#### What you need to do:
Beginning with the first line of the entries below, quote each line until you reach and include the line with "r_expires : Z;".

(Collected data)

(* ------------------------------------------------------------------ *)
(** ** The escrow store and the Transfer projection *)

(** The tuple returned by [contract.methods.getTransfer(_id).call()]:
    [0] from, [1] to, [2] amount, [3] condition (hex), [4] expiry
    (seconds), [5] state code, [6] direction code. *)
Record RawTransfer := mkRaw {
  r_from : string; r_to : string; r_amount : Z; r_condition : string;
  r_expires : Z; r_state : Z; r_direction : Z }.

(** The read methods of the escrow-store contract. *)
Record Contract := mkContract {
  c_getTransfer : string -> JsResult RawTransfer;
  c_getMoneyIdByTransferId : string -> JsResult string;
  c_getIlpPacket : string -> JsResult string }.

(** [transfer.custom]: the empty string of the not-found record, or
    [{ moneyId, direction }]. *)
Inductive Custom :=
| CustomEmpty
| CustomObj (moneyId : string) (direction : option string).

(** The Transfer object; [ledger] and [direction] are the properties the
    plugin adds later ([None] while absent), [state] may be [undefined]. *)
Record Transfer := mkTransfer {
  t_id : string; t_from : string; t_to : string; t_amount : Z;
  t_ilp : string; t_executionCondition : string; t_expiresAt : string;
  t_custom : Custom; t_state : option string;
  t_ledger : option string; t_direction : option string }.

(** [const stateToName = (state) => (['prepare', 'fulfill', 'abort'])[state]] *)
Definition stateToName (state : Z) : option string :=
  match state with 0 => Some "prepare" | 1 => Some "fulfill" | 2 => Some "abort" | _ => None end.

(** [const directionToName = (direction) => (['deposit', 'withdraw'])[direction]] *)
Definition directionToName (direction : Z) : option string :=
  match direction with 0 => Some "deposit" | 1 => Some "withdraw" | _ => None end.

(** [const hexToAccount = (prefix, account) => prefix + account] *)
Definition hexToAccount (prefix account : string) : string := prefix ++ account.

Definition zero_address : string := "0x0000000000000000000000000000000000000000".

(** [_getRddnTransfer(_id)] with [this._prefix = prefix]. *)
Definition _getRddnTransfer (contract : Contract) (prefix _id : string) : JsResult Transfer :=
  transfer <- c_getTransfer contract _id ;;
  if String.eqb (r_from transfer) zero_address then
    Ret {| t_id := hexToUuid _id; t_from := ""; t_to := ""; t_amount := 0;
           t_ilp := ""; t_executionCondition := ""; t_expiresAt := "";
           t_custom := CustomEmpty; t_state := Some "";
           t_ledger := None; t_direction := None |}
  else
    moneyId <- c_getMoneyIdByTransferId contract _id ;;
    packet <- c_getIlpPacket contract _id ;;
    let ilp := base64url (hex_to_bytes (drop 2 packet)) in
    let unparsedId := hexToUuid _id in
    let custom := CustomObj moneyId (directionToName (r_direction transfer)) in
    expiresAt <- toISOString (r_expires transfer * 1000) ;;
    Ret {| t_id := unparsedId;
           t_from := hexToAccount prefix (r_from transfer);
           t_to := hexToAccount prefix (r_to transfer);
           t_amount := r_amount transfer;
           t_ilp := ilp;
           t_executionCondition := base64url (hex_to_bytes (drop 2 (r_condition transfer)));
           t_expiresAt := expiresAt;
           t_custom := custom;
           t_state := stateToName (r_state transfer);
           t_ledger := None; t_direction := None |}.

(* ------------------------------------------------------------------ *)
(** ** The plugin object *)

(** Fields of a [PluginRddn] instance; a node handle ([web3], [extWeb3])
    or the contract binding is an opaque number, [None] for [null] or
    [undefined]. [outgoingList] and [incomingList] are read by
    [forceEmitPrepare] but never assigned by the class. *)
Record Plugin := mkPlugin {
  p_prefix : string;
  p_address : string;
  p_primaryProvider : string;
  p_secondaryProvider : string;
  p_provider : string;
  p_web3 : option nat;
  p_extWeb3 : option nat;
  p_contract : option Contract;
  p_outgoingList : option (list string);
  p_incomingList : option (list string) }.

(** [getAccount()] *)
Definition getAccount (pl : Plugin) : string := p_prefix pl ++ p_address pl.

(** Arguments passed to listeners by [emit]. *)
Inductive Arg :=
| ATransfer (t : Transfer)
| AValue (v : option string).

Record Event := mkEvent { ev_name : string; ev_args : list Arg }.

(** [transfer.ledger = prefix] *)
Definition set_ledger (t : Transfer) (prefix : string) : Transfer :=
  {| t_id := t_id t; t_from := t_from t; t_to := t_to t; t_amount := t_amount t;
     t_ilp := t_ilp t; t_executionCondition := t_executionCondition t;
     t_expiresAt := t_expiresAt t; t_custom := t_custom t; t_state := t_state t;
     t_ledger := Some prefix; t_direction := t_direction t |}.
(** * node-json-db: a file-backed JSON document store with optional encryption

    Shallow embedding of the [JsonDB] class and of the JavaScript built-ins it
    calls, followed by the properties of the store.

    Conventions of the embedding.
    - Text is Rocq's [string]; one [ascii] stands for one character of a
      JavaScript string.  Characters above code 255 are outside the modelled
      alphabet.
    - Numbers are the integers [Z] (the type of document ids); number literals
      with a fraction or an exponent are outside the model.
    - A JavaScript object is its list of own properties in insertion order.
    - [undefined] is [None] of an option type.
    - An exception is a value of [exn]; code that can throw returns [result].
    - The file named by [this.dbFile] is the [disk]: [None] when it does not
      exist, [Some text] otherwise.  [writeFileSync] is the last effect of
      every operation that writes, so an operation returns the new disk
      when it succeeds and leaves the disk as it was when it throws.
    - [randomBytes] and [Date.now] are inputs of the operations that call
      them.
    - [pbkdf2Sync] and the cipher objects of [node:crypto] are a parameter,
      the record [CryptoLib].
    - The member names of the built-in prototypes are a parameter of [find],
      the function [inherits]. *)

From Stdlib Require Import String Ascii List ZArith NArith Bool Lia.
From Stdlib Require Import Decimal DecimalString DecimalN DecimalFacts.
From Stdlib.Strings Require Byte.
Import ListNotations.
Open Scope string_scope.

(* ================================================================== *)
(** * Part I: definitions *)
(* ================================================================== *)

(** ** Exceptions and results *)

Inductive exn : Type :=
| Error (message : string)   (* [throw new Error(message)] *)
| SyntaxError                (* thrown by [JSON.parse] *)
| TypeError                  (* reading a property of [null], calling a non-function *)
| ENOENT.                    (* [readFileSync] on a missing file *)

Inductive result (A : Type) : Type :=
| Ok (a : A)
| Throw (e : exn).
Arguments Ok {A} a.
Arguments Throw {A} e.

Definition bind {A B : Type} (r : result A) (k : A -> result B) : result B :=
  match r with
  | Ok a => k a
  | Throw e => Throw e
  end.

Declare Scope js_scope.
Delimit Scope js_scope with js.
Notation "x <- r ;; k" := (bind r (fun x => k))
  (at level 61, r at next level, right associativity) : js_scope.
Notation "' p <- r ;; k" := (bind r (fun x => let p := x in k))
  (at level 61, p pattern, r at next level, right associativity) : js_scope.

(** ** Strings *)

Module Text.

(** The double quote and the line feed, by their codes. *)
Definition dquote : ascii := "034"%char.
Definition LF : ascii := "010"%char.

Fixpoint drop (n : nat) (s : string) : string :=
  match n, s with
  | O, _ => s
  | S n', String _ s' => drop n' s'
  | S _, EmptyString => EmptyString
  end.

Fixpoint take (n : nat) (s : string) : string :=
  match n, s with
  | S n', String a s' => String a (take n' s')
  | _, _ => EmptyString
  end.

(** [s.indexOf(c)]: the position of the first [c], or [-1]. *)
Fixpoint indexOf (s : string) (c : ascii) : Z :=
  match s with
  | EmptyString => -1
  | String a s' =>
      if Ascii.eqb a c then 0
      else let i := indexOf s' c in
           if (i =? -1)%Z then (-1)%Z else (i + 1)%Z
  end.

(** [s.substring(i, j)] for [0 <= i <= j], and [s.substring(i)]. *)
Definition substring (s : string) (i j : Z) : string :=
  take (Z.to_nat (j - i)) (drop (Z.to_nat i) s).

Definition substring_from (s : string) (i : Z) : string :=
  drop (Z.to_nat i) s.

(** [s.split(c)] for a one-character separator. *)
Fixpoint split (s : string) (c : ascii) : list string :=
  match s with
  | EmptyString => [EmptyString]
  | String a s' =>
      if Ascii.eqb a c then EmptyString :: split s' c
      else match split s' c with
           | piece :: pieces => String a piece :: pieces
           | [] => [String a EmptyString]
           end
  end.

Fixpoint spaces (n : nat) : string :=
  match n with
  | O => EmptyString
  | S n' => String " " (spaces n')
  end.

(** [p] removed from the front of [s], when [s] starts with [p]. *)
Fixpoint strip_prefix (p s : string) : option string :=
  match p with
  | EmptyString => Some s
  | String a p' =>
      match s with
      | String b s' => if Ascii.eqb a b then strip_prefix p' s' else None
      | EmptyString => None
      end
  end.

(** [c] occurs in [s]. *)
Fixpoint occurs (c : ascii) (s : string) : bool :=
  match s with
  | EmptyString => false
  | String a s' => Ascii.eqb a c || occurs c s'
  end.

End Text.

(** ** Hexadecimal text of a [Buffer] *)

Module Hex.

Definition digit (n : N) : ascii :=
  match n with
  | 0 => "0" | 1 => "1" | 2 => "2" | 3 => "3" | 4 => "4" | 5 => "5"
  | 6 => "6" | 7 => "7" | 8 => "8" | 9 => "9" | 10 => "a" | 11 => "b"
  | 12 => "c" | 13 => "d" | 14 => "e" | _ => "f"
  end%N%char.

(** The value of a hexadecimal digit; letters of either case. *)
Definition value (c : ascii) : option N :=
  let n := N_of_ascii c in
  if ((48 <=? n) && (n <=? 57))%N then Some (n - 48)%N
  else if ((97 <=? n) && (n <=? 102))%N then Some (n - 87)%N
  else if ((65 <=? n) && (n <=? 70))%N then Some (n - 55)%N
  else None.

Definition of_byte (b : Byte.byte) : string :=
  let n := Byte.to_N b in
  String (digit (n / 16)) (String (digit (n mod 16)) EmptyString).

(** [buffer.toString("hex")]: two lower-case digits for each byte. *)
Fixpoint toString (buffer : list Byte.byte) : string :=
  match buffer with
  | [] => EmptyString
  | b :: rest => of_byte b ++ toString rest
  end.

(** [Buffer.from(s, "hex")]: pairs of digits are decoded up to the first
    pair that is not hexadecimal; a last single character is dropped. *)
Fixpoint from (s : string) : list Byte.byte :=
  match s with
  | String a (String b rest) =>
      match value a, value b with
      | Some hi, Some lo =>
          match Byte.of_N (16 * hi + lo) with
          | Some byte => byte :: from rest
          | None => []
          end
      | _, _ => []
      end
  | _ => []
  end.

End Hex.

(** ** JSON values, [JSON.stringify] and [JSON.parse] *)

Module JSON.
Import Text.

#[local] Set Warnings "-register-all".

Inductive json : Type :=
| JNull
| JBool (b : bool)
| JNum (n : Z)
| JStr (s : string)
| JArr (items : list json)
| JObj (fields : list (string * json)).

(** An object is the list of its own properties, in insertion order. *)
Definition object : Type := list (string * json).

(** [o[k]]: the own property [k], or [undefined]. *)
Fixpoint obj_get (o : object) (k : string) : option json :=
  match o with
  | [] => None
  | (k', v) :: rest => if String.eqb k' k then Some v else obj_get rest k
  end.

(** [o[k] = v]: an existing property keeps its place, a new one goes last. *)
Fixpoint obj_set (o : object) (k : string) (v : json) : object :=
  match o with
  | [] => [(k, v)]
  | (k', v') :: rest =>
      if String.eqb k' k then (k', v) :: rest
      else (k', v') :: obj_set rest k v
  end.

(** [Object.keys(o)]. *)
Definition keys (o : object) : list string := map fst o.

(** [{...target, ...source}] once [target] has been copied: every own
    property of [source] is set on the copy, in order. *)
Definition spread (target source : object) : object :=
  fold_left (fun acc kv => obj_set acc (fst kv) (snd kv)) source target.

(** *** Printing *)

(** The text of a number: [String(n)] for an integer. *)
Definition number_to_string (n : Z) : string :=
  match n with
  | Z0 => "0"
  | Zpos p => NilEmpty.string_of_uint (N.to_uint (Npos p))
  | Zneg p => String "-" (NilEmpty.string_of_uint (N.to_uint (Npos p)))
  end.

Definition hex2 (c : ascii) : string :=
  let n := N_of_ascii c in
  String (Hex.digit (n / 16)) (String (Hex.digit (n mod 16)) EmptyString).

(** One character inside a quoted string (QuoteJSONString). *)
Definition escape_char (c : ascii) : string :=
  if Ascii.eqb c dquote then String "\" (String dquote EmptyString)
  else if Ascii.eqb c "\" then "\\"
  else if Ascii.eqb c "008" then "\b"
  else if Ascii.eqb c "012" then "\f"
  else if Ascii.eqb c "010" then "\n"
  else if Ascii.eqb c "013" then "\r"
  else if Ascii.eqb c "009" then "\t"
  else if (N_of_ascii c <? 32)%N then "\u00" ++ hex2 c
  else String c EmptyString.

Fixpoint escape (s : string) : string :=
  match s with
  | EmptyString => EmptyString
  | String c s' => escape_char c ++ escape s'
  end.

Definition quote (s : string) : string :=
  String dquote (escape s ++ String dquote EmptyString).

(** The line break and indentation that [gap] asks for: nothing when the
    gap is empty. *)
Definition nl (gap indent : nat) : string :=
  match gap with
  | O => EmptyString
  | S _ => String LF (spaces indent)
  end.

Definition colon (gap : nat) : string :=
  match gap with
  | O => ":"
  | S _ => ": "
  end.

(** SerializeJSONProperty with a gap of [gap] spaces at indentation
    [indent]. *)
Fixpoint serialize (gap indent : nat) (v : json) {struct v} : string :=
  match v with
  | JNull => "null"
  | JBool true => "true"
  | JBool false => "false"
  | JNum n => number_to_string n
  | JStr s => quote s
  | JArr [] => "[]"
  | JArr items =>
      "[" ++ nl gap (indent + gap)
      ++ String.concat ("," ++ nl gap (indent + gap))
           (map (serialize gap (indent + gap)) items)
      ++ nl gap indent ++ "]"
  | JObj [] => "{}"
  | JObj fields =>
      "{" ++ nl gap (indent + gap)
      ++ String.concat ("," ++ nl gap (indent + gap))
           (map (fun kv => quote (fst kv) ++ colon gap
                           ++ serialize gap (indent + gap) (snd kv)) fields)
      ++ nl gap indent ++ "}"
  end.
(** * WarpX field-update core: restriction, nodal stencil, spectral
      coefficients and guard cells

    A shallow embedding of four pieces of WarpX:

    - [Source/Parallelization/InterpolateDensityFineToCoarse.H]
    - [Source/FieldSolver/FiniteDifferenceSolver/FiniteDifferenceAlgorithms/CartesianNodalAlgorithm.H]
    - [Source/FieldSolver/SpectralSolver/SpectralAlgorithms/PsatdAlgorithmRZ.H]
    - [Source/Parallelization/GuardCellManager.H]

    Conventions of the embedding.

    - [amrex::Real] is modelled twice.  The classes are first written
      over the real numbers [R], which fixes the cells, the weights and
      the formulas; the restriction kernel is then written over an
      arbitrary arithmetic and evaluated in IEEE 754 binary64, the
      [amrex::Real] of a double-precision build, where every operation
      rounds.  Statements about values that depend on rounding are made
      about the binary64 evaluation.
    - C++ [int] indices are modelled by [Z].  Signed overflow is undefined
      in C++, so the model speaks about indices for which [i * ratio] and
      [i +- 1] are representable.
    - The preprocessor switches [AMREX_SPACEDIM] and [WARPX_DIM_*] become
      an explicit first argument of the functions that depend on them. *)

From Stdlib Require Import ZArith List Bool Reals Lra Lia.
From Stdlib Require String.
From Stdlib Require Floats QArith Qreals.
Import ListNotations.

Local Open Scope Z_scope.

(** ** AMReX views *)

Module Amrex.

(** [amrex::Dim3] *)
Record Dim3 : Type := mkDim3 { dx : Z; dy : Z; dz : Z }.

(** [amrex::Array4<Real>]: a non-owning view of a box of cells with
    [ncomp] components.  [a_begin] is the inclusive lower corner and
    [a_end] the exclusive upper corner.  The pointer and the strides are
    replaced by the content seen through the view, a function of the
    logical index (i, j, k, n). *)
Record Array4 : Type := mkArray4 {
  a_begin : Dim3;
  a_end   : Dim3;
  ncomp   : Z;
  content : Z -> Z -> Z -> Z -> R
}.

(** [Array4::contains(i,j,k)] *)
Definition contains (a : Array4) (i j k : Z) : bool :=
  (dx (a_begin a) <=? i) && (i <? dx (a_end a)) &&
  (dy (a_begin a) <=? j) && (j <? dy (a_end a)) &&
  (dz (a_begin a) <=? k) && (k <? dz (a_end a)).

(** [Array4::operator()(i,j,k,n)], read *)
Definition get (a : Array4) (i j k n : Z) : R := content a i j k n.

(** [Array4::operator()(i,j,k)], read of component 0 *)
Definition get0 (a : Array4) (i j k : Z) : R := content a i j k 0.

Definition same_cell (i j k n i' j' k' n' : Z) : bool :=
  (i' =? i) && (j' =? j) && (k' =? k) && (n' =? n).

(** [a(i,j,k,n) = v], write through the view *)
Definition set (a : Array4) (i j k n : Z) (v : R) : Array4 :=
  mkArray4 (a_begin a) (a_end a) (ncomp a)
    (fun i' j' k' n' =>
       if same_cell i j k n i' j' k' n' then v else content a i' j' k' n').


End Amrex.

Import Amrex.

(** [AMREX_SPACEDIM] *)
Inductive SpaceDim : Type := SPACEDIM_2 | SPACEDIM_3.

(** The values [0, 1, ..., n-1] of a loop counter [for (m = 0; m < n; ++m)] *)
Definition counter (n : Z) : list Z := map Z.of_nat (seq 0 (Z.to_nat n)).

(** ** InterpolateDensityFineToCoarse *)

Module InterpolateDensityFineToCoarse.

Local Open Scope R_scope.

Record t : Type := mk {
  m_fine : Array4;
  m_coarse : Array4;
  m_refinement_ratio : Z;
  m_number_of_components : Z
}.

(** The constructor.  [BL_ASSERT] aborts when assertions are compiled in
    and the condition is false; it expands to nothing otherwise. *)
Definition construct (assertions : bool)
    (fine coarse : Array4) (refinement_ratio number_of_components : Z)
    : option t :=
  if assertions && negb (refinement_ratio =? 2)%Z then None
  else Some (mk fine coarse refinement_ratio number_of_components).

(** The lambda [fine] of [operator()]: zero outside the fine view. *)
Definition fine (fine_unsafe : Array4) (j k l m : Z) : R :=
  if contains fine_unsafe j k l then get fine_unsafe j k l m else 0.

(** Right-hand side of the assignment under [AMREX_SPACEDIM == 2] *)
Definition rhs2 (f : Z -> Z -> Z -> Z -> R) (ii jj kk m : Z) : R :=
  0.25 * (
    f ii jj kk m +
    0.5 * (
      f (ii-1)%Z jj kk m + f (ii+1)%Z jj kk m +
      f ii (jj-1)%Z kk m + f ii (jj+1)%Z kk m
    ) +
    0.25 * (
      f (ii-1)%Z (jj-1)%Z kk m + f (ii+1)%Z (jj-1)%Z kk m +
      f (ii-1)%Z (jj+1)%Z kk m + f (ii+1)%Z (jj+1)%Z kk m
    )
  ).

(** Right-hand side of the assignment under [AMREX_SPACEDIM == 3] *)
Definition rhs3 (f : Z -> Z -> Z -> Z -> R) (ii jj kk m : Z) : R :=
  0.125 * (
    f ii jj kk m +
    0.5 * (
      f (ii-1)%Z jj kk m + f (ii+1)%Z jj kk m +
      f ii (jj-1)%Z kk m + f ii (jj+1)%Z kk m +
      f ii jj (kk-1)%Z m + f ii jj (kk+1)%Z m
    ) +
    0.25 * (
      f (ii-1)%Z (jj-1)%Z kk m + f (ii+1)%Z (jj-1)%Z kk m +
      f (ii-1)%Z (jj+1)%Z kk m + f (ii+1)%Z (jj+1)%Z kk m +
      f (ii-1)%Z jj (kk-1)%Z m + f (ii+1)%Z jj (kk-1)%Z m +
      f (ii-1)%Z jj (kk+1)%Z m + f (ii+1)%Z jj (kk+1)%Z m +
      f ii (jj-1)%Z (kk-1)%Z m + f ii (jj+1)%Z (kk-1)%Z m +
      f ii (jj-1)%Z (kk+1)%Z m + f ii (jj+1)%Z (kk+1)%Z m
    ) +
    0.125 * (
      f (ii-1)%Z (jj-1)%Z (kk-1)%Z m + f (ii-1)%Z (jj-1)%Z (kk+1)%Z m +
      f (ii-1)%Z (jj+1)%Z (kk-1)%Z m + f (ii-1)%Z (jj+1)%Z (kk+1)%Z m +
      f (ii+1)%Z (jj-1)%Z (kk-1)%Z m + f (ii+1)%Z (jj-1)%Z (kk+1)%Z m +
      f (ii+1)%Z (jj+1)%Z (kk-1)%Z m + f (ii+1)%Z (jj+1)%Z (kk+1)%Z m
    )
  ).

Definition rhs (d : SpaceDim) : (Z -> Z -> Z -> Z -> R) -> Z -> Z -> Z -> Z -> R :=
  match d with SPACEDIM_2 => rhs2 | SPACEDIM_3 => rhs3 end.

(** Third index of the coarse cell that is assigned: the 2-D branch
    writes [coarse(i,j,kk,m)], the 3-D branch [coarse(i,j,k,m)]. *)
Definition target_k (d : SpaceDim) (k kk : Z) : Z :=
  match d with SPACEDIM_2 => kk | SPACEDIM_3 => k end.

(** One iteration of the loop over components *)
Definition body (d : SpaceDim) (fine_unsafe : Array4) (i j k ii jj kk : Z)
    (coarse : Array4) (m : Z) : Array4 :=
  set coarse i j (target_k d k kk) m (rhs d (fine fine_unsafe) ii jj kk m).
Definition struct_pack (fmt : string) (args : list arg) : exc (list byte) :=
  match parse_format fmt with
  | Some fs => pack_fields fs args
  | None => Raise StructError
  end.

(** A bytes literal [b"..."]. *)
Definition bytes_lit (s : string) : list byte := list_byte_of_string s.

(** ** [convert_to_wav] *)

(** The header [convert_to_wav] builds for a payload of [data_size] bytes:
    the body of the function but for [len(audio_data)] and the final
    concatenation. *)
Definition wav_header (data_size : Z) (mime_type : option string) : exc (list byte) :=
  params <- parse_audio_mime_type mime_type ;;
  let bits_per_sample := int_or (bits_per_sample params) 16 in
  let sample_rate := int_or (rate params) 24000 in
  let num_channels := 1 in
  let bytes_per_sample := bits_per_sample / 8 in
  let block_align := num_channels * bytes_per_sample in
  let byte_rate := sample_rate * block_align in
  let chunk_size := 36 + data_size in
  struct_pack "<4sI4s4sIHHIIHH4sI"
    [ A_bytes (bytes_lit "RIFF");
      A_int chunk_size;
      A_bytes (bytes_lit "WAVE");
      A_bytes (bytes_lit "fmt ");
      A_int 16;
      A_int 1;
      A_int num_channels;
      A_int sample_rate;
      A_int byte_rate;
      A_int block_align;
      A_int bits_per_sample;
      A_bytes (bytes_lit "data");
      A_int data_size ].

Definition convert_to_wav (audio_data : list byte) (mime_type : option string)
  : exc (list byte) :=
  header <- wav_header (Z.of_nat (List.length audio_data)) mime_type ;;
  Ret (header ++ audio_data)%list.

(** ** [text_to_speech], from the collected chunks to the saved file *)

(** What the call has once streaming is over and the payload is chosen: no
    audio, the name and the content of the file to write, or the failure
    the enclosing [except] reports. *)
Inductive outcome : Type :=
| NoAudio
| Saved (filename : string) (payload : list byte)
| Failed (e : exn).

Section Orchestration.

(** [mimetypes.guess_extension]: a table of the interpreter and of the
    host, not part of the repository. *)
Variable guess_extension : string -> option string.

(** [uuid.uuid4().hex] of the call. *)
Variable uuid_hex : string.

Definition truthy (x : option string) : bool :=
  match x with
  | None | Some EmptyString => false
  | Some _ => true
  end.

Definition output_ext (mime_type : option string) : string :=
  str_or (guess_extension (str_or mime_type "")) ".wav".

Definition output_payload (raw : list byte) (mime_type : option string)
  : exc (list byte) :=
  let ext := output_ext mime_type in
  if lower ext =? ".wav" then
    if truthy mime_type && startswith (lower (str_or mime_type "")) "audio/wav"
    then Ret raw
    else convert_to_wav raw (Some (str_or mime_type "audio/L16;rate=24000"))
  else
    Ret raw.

#### Written reply:
(* ------------------------------------------------------------------ *)
(** ** The escrow store and the Transfer projection *)

(** The tuple returned by [contract.methods.getTransfer(_id).call()]:
    [0] from, [1] to, [2] amount, [3] condition (hex), [4] expiry
    (seconds), [5] state code, [6] direction code. *)
Record RawTransfer := mkRaw {
  r_from : string; r_to : string; r_amount : Z; r_condition : string;
  r_expires : Z; r_state : Z; r_direction : Z }.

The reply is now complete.